Start of Data to examine
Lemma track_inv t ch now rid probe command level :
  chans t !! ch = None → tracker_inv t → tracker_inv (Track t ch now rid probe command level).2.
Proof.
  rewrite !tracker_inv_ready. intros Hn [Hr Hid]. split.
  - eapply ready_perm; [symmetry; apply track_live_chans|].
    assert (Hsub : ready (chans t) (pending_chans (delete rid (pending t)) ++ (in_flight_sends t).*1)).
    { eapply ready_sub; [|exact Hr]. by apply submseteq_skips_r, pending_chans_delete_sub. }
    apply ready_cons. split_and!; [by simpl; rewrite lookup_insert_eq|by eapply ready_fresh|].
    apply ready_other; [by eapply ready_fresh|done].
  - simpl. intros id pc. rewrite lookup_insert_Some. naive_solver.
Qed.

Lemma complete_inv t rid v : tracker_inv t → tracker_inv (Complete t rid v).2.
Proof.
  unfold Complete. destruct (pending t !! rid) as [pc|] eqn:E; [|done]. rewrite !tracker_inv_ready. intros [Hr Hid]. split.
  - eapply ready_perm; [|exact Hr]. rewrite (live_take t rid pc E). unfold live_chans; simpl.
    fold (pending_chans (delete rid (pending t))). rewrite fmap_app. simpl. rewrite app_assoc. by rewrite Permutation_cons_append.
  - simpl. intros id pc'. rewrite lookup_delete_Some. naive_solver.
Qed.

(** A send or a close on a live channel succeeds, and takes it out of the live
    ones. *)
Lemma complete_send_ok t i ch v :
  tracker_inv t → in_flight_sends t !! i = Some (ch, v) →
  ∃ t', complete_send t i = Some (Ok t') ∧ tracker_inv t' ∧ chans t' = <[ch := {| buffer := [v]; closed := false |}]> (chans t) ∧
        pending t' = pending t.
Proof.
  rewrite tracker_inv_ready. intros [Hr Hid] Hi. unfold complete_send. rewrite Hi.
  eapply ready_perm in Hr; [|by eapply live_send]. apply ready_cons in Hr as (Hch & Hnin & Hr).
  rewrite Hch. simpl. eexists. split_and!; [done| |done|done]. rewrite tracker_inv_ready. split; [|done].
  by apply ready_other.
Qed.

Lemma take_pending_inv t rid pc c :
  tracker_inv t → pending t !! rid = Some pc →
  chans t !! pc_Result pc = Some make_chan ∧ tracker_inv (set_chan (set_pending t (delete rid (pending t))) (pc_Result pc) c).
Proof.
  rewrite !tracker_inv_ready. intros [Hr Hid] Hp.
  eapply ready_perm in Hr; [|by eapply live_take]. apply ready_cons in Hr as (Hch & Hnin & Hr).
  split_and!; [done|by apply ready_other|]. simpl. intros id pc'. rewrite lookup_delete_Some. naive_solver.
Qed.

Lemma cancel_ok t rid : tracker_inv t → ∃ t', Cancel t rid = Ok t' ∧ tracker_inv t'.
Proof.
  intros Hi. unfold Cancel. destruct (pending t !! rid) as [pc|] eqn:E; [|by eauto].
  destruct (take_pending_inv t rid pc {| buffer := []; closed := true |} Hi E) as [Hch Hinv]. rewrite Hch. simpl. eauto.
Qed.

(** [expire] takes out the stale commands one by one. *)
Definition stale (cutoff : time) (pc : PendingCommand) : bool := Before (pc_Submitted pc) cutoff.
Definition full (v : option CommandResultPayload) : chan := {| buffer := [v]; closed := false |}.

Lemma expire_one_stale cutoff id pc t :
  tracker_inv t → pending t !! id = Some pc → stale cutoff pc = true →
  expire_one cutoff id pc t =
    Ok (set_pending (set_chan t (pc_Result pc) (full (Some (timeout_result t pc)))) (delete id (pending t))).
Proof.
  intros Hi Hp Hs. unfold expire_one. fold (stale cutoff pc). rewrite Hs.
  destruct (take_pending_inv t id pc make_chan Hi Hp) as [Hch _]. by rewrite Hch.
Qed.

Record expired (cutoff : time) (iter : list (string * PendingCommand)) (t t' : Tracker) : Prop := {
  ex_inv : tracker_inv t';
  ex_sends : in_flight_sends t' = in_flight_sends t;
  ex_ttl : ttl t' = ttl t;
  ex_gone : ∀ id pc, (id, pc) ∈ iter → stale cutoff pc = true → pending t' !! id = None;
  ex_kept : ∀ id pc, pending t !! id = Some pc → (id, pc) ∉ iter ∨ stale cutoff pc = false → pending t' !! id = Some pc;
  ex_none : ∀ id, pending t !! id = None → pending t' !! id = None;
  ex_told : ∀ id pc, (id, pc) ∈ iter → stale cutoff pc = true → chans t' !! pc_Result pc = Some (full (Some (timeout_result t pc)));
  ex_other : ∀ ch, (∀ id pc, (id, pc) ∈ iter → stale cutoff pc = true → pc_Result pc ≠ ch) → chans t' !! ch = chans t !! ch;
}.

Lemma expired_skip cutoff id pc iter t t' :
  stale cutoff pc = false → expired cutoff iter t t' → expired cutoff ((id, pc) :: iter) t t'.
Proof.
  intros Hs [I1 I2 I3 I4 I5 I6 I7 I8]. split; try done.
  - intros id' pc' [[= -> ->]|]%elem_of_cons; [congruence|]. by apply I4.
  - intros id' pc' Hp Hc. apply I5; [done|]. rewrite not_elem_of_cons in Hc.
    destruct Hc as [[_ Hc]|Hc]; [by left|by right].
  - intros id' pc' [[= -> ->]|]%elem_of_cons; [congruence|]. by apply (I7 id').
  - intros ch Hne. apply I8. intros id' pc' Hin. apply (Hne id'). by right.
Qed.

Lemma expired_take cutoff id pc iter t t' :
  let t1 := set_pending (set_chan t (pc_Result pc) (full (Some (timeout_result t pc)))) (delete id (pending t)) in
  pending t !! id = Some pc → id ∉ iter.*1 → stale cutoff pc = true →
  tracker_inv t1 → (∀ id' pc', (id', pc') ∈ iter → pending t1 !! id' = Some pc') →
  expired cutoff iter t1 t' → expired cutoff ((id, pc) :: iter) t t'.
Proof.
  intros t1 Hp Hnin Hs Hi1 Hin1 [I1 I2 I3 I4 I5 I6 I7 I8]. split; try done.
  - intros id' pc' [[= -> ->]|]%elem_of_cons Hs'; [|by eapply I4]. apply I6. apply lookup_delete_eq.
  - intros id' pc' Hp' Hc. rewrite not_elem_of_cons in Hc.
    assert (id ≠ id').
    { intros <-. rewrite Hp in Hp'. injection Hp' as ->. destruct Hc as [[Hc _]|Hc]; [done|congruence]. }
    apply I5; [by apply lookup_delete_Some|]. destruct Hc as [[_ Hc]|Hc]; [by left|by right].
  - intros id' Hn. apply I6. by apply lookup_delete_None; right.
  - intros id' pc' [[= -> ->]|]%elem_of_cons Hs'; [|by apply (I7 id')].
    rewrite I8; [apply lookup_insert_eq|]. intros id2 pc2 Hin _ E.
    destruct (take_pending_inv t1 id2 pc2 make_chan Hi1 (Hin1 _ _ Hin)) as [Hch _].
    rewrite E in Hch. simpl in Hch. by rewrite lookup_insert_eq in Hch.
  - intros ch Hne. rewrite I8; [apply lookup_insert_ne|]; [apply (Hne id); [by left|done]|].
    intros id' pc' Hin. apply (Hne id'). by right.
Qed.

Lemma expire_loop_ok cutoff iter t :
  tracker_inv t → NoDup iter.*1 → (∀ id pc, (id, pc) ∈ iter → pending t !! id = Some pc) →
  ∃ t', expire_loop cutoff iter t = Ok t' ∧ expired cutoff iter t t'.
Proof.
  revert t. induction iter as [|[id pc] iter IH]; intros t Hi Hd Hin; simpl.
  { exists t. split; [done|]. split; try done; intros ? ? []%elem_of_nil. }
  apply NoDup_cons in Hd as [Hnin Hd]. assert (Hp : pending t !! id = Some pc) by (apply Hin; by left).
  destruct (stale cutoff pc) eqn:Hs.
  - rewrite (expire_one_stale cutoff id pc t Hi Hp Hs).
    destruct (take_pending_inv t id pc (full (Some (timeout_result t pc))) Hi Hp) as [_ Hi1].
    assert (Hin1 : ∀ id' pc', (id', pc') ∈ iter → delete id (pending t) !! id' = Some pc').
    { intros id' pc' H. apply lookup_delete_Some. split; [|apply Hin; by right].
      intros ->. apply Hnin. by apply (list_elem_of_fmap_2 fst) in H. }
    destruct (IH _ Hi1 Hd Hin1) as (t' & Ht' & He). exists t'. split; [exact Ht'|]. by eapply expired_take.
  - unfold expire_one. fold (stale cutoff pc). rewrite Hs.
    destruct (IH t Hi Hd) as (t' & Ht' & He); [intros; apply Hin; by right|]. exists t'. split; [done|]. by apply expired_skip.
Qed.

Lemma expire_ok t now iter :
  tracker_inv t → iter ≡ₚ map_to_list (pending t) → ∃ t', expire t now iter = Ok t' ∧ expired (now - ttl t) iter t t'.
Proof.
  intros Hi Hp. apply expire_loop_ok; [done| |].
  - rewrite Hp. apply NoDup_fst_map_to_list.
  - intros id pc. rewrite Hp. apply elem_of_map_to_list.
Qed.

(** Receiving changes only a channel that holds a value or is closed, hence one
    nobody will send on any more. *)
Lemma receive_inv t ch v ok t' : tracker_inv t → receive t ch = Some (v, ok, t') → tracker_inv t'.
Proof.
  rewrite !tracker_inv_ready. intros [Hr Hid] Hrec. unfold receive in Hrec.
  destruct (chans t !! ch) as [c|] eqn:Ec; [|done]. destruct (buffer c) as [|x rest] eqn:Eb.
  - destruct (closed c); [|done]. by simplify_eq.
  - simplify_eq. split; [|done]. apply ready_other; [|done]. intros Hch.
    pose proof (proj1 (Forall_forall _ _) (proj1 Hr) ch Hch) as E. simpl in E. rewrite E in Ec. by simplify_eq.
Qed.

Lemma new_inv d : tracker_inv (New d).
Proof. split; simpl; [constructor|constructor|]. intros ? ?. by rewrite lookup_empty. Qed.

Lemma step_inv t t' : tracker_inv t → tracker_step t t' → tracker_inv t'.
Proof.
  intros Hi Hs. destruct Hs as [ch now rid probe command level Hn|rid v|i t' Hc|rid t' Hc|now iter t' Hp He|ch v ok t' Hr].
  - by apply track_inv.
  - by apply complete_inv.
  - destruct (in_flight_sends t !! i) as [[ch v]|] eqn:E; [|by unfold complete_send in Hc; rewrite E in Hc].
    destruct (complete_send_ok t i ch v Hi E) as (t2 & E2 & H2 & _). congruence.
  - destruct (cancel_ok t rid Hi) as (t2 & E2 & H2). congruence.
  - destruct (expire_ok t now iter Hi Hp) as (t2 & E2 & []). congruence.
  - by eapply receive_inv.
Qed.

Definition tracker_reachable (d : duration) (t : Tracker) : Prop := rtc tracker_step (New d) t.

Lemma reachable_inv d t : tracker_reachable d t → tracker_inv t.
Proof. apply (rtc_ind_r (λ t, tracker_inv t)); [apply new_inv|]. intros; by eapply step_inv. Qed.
End of Data to examine
Problem to work on >> Which of the lines above hold the word "eapply"? Copy each one.

Task answer >>
  - eapply ready_perm; [symmetry; apply track_live_chans|].
    { eapply ready_sub; [|exact Hr]. by apply submseteq_skips_r, pending_chans_delete_sub. }
    apply ready_cons. split_and!; [by simpl; rewrite lookup_insert_eq|by eapply ready_fresh|].
    apply ready_other; [by eapply ready_fresh|done].
  - eapply ready_perm; [|exact Hr]. rewrite (live_take t rid pc E). unfold live_chans; simpl.
  eapply ready_perm in Hr; [|by eapply live_send]. apply ready_cons in Hr as (Hch & Hnin & Hr).
  eapply ready_perm in Hr; [|by eapply live_take]. apply ready_cons in Hr as (Hch & Hnin & Hr).
  - intros id' pc' [[= -> ->]|]%elem_of_cons Hs'; [|by eapply I4]. apply I6. apply lookup_delete_eq.
    destruct (IH _ Hi1 Hd Hin1) as (t' & Ht' & He). exists t'. split; [exact Ht'|]. by eapply expired_take.
  - by eapply receive_inv.
Proof. apply (rtc_ind_r (λ t, tracker_inv t)); [apply new_inv|]. intros; by eapply step_inv. Qed.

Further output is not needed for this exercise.